WHAT TO WORK ON =
Of all the entries below, only the lines from the one with "match cs with" up to and including the one with "#[global] Arguments evt_Fields" are to be duplicated exactly.

Saved entries
(* ===== verification/BindingEvents.v ===== *)
(** * The events of the contract: [adapter/chain/binding/skillpass.go]

    The binding has the same code for each of the six events: the struct of
    the event, its iterator, a filter, a subscription and a parser.  The code
    is given once, for an event [e] with its fields [Fields e], and named for
    each event afterwards; what differs, the arguments of the filters and the
    name of the event, is written out for each. *)
From S2P Require Import Prelude GoStrings Abi Binding.

Local Open Scope Z_scope.

Section template.
Context {S : Type} `{!BindLib S} (e : Event).

(** An event with its raw log. *)
Record EventOf := mkEvent { evt_Fields : Fields e; evt_Raw : Log }.

(** [event := new(T); err := contract.UnpackLog(event, name, log); event.Raw = log]:
    without the last assignment when there is an error. *)
Definition unpack (contract : BoundContract) (name : string) (log : Log) : EventOf * option error :=
  match UnpackLog contract e name log with
  | (fields, Some err) => (mkEvent fields no_log, Some err)
  | (fields, None) => (mkEvent fields log, None)
  end.

(** *** The iterator

    [it_pending] is what the channels [logs] and [sub.Err()] will show. *)
Record Iterator := mkIterator {
  it_Event : option EventOf;
  it_contract : BoundContract;
  it_event : string;
  it_pending : list seen;
  it_sub : Subscription;
  it_done : bool;
  it_fail : option error
}.

(** [case log := <-it.logs] *)
Definition take_log (it : Iterator) (l : Log) (rest : list seen) : bool * Iterator :=
  match unpack (it_contract it) (it_event it) l with
  | (ev, Some err) => (false, mkIterator (Some ev) (it_contract it) (it_event it) rest (it_sub it) (it_done it) (Some err))
  | (ev, None) => (true, mkIterator (Some ev) (it_contract it) (it_event it) rest (it_sub it) (it_done it) (it_fail it))
  end.

(** The select with a default, once the subscription has completed. *)
Definition Next_drain (it : Iterator) : option (bool * Iterator) :=
  match it_pending it with
  | SeenLog l :: rest => Some (take_log it l rest)
  | SeenNothing :: _ => Some (false, it)
  | _ => None
  end.

(** [None] when the channels show nothing a select waits for, and it blocks. *)
Definition Next (it : Iterator) : option (bool * Iterator) :=
  match it_fail it with
  | Some _ => Some (false, it)
  | None =>
    if it_done it then Next_drain it
    else
      match it_pending it with
      | SeenLog l :: rest => Some (take_log it l rest)
      | SeenErr err :: rest =>
        let it := mkIterator (it_Event it) (it_contract it) (it_event it) rest (it_sub it) true err in
        match err with Some _ => Some (false, it) | None => Next_drain it end
      | _ => None
      end
  end.

Definition Error (it : Iterator) : option error := it_fail it.

Definition Close (it : Iterator) : M S unit := λ s, (Ok tt, Unsubscribe (it_sub it) s).

(** [for it.Next() { out = append(out, body(it.Event)) }]: what is appended,
    and the iterator at the end; [None] when the loop blocks. *)
Fixpoint for_Next {A} (body : EventOf → A) (fuel : nat) (it : Iterator) : option (list A * Iterator) :=
  match fuel with
  | O => None
  | Datatypes.S fuel =>
    '(more, it) ← Next it;
    if (more : bool) then
      ev ← it_Event it;
      '(out, it') ← for_Next body fuel it;
      Some (body ev :: out, it')
    else Some ([], it)
  end.

(** Every round takes something from the channels or ends the loop. *)
Definition Next_fuel (it : Iterator) : nat := Datatypes.S (length (it_pending it)).

(** *** The parser *)

Definition Parse (contract : BoundContract) (name : string) (log : Log) : result EventOf :=
  match unpack contract name log with
  | (_, Some err) => Err err
  | (ev, None) => Ok ev
  end.

(** *** The goroutine of a subscription

    What [event.NewSubscription] runs.  Each of its steps is a case of one of
    the two selects. *)
Inductive watch_case :=
| CaseLog (log : Log)                 (* log := <-logs *)
| CaseSink                            (* sink <- event *)
| CaseErr (err : option error)        (* err := <-sub.Err() *)
| CaseQuit.                           (* <-quit *)

Inductive watch_at :=
| Selecting                           (* at the outer select *)
| Forwarding (ev : EventOf)           (* at the inner select *)
| Returned (err : option error).

(** Where the goroutine is after a case, and the event it has sent; [None]
    when the select does not have the case. *)
Definition goroutine : Type := watch_at → watch_case → S → option (watch_at * option EventOf * S).

(** [return err], with the deferred call. *)
Definition return_from (sub : Subscription) (err : option error) (s : S) : option (watch_at * option EventOf * S) :=
  Some (Returned err, None, Unsubscribe sub s).

Definition watch_loop (contract : BoundContract) (name : string) (sub : Subscription) : goroutine := λ at_ c s,
  match at_, c with
  | Selecting, CaseLog log =>
    match unpack contract name log with
    | (_, Some err) => return_from sub (Some err) s
    | (ev, None) => Some (Forwarding ev, None, s)
    end
  | Forwarding ev, CaseSink => Some (Selecting, Some ev, s)
  | Selecting, CaseErr err | Forwarding _, CaseErr err => return_from sub err s
  | Selecting, CaseQuit | Forwarding _, CaseQuit => return_from sub None s
  | _, _ => None
  end.

(** A run: the cases that are taken, and what the sink receives. *)
Fixpoint run_watch (g : goroutine) (at_ : watch_at) (cs : list watch_case) (s : S) : option (watch_at * list EventOf * S) :=
  match cs with
  | [] => Some (at_, [], s)
  | c :: cs =>
    '(at', sent, s) ← g at_ c s;
    '(at'', sunk, s) ← run_watch g at' cs s;
    Some (at'', option_list sent ++ sunk, s)
  end.
End template.

#[global] Arguments mkEvent {_ _ e} _ _.
#[global] Arguments evt_Fields {_ _ e} _.
#[global] Arguments evt_Raw {_ _ e} _.
#[global] Arguments unpack {_ _ e} _ _ _.
#[global] Arguments it_Event {_ _ e} _.
#[global] Arguments it_contract {_ _ e} _.
#[global] Arguments it_event {_ _ e} _.
#[global] Arguments it_pending {_ _ e} _.
#[global] Arguments it_sub {_ _ e} _.
#[global] Arguments it_done {_ _ e} _.
#[global] Arguments it_fail {_ _ e} _.
#[global] Arguments Next {_ _ e} _.
#[global] Arguments Next_drain {_ _ e} _.
#[global] Arguments take_log {_ _ e} _ _ _.
#[global] Arguments Error {_ _ e} _.
#[global] Arguments for_Next {_ _ e A} _ _ _.
#[global] Arguments Next_fuel {_ _ e} _.
#[global] Arguments Close {_ _ e} _.
#[global] Arguments Selecting {_ _ e}.
#[global] Arguments Forwarding {_ _ e} _.
#[global] Arguments Returned {_ _ e} _.
#[global] Arguments watch_loop {_ _ e} _ _ _.
#[global] Arguments run_watch {_ _ e} _ _ _ _.

(** ** The six events *)

Section events.
Context {S : Type} `{!BindLib S}.

(** [for _, item := range items { rule = append(rule, item) }] *)
Definition rule {A} (v : A → value) (items : list A) : list value :=
  fold_left (λ acc item, acc ++ [v item]) items [].

(** *** [Approval] *)

Definition SkillPassCertificateApproval : Type := EventOf Approval.
Definition ApprovalIterator : Type := Iterator Approval.
Definition Approval_Next : ApprovalIterator → option (bool * ApprovalIterator) := Next.
Definition Approval_Error : ApprovalIterator → option error := Error.
Definition Approval_Close : ApprovalIterator → M S unit := Close.

Definition FilterApproval (f : SkillPassCertificateFilterer) (opts : FilterOpts) (owner : list common_Address) (approved : list common_Address) (tokenId : list Z) : M S ApprovalIterator :=
  '(logs, sub) ← FilterLogs (fl_contract f) opts "Approval" [rule VAddress owner; rule VAddress approved; rule VBig tokenId];
  mret (mkIterator Approval None (fl_contract f) "Approval" logs sub false None).

Definition WatchApproval (f : SkillPassCertificateFilterer) (opts : WatchOpts) (owner : list common_Address) (approved : list common_Address) (tokenId : list Z) : M S (goroutine Approval) :=
  sub ← WatchLogs (fl_contract f) opts "Approval" [rule VAddress owner; rule VAddress approved; rule VBig tokenId];
  mret (watch_loop (fl_contract f) "Approval" sub).

Definition ParseApproval (f : SkillPassCertificateFilterer) (log : Log) : result SkillPassCertificateApproval :=
  Parse Approval (fl_contract f) "Approval" log.

(** *** [ApprovalForAll] *)

Definition SkillPassCertificateApprovalForAll : Type := EventOf ApprovalForAll.
Definition ApprovalForAllIterator : Type := Iterator ApprovalForAll.
Definition ApprovalForAll_Next : ApprovalForAllIterator → option (bool * ApprovalForAllIterator) := Next.
Definition ApprovalForAll_Error : ApprovalForAllIterator → option error := Error.
Definition ApprovalForAll_Close : ApprovalForAllIterator → M S unit := Close.

Definition FilterApprovalForAll (f : SkillPassCertificateFilterer) (opts : FilterOpts) (owner : list common_Address) (operator : list common_Address) : M S ApprovalForAllIterator :=
  '(logs, sub) ← FilterLogs (fl_contract f) opts "ApprovalForAll" [rule VAddress owner; rule VAddress operator];
  mret (mkIterator ApprovalForAll None (fl_contract f) "ApprovalForAll" logs sub false None).

Definition WatchApprovalForAll (f : SkillPassCertificateFilterer) (opts : WatchOpts) (owner : list common_Address) (operator : list common_Address) : M S (goroutine ApprovalForAll) :=
  sub ← WatchLogs (fl_contract f) opts "ApprovalForAll" [rule VAddress owner; rule VAddress operator];
  mret (watch_loop (fl_contract f) "ApprovalForAll" sub).

Definition ParseApprovalForAll (f : SkillPassCertificateFilterer) (log : Log) : result SkillPassCertificateApprovalForAll :=
  Parse ApprovalForAll (fl_contract f) "ApprovalForAll" log.

(** *** [CertificateIssued] *)

Definition SkillPassCertificateCertificateIssued : Type := EventOf CertificateIssued.
Definition CertificateIssuedIterator : Type := Iterator CertificateIssued.
Definition CertificateIssued_Next : CertificateIssuedIterator → option (bool * CertificateIssuedIterator) := Next.
Definition CertificateIssued_Error : CertificateIssuedIterator → option error := Error.
Definition CertificateIssued_Close : CertificateIssuedIterator → M S unit := Close.

Definition FilterCertificateIssued (f : SkillPassCertificateFilterer) (opts : FilterOpts) (tokenId : list Z) (recipient : list common_Address) : M S CertificateIssuedIterator :=
  '(logs, sub) ← FilterLogs (fl_contract f) opts "CertificateIssued" [rule VBig tokenId; rule VAddress recipient];
  mret (mkIterator CertificateIssued None (fl_contract f) "CertificateIssued" logs sub false None).

Definition WatchCertificateIssued (f : SkillPassCertificateFilterer) (opts : WatchOpts) (tokenId : list Z) (recipient : list common_Address) : M S (goroutine CertificateIssued) :=
  sub ← WatchLogs (fl_contract f) opts "CertificateIssued" [rule VBig tokenId; rule VAddress recipient];
  mret (watch_loop (fl_contract f) "CertificateIssued" sub).

Definition ParseCertificateIssued (f : SkillPassCertificateFilterer) (log : Log) : result SkillPassCertificateCertificateIssued :=
  Parse CertificateIssued (fl_contract f) "CertificateIssued" log.

(** *** [Locked] *)

Definition SkillPassCertificateLocked : Type := EventOf Locked.
Definition LockedIterator : Type := Iterator Locked.
Definition Locked_Next : LockedIterator → option (bool * LockedIterator) := Next.
Definition Locked_Error : LockedIterator → option error := Error.
Definition Locked_Close : LockedIterator → M S unit := Close.

Definition FilterLocked (f : SkillPassCertificateFilterer) (opts : FilterOpts) : M S LockedIterator :=
  '(logs, sub) ← FilterLogs (fl_contract f) opts "Locked" [];
  mret (mkIterator Locked None (fl_contract f) "Locked" logs sub false None).

Definition WatchLocked (f : SkillPassCertificateFilterer) (opts : WatchOpts) : M S (goroutine Locked) :=
  sub ← WatchLogs (fl_contract f) opts "Locked" [];
  mret (watch_loop (fl_contract f) "Locked" sub).

Definition ParseLocked (f : SkillPassCertificateFilterer) (log : Log) : result SkillPassCertificateLocked :=
  Parse Locked (fl_contract f) "Locked" log.

(** *** [OwnershipTransferred] *)

Definition SkillPassCertificateOwnershipTransferred : Type := EventOf OwnershipTransferred.
Definition OwnershipTransferredIterator : Type := Iterator OwnershipTransferred.
Definition OwnershipTransferred_Next : OwnershipTransferredIterator → option (bool * OwnershipTransferredIterator) := Next.
Definition OwnershipTransferred_Error : OwnershipTransferredIterator → option error := Error.
Definition OwnershipTransferred_Close : OwnershipTransferredIterator → M S unit := Close.

Definition FilterOwnershipTransferred (f : SkillPassCertificateFilterer) (opts : FilterOpts) (previousOwner : list common_Address) (newOwner : list common_Address) : M S OwnershipTransferredIterator :=
  '(logs, sub) ← FilterLogs (fl_contract f) opts "OwnershipTransferred" [rule VAddress previousOwner; rule VAddress newOwner];
  mret (mkIterator OwnershipTransferred None (fl_contract f) "OwnershipTransferred" logs sub false None).

Definition WatchOwnershipTransferred (f : SkillPassCertificateFilterer) (opts : WatchOpts) (previousOwner : list common_Address) (newOwner : list common_Address) : M S (goroutine OwnershipTransferred) :=
  sub ← WatchLogs (fl_contract f) opts "OwnershipTransferred" [rule VAddress previousOwner; rule VAddress newOwner];
  mret (watch_loop (fl_contract f) "OwnershipTransferred" sub).

Definition ParseOwnershipTransferred (f : SkillPassCertificateFilterer) (log : Log) : result SkillPassCertificateOwnershipTransferred :=
  Parse OwnershipTransferred (fl_contract f) "OwnershipTransferred" log.

(** *** [Transfer] *)

Definition SkillPassCertificateTransfer : Type := EventOf Transfer.
Definition TransferIterator : Type := Iterator Transfer.
Definition Transfer_Next : TransferIterator → option (bool * TransferIterator) := Next.
Definition Transfer_Error : TransferIterator → option error := Error.
Definition Transfer_Close : TransferIterator → M S unit := Close.

Definition FilterTransfer (f : SkillPassCertificateFilterer) (opts : FilterOpts) (from : list common_Address) (to_ : list common_Address) (tokenId : list Z) : M S TransferIterator :=
  '(logs, sub) ← FilterLogs (fl_contract f) opts "Transfer" [rule VAddress from; rule VAddress to_; rule VBig tokenId];
  mret (mkIterator Transfer None (fl_contract f) "Transfer" logs sub false None).

Definition WatchTransfer (f : SkillPassCertificateFilterer) (opts : WatchOpts) (from : list common_Address) (to_ : list common_Address) (tokenId : list Z) : M S (goroutine Transfer) :=
  sub ← WatchLogs (fl_contract f) opts "Transfer" [rule VAddress from; rule VAddress to_; rule VBig tokenId];
  mret (watch_loop (fl_contract f) "Transfer" sub).

Definition ParseTransfer (f : SkillPassCertificateFilterer) (log : Log) : result SkillPassCertificateTransfer :=
  Parse Transfer (fl_contract f) "Transfer" log.
End events.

SOLUTION TO THIS EXERCISE =
  match cs with
  | [] => Some (at_, [], s)
  | c :: cs =>
    '(at', sent, s) ← g at_ c s;
    '(at'', sunk, s) ← run_watch g at' cs s;
    Some (at'', option_list sent ++ sunk, s)
  end.
End template.

#[global] Arguments mkEvent {_ _ e} _ _.
#[global] Arguments evt_Fields {_ _ e} _.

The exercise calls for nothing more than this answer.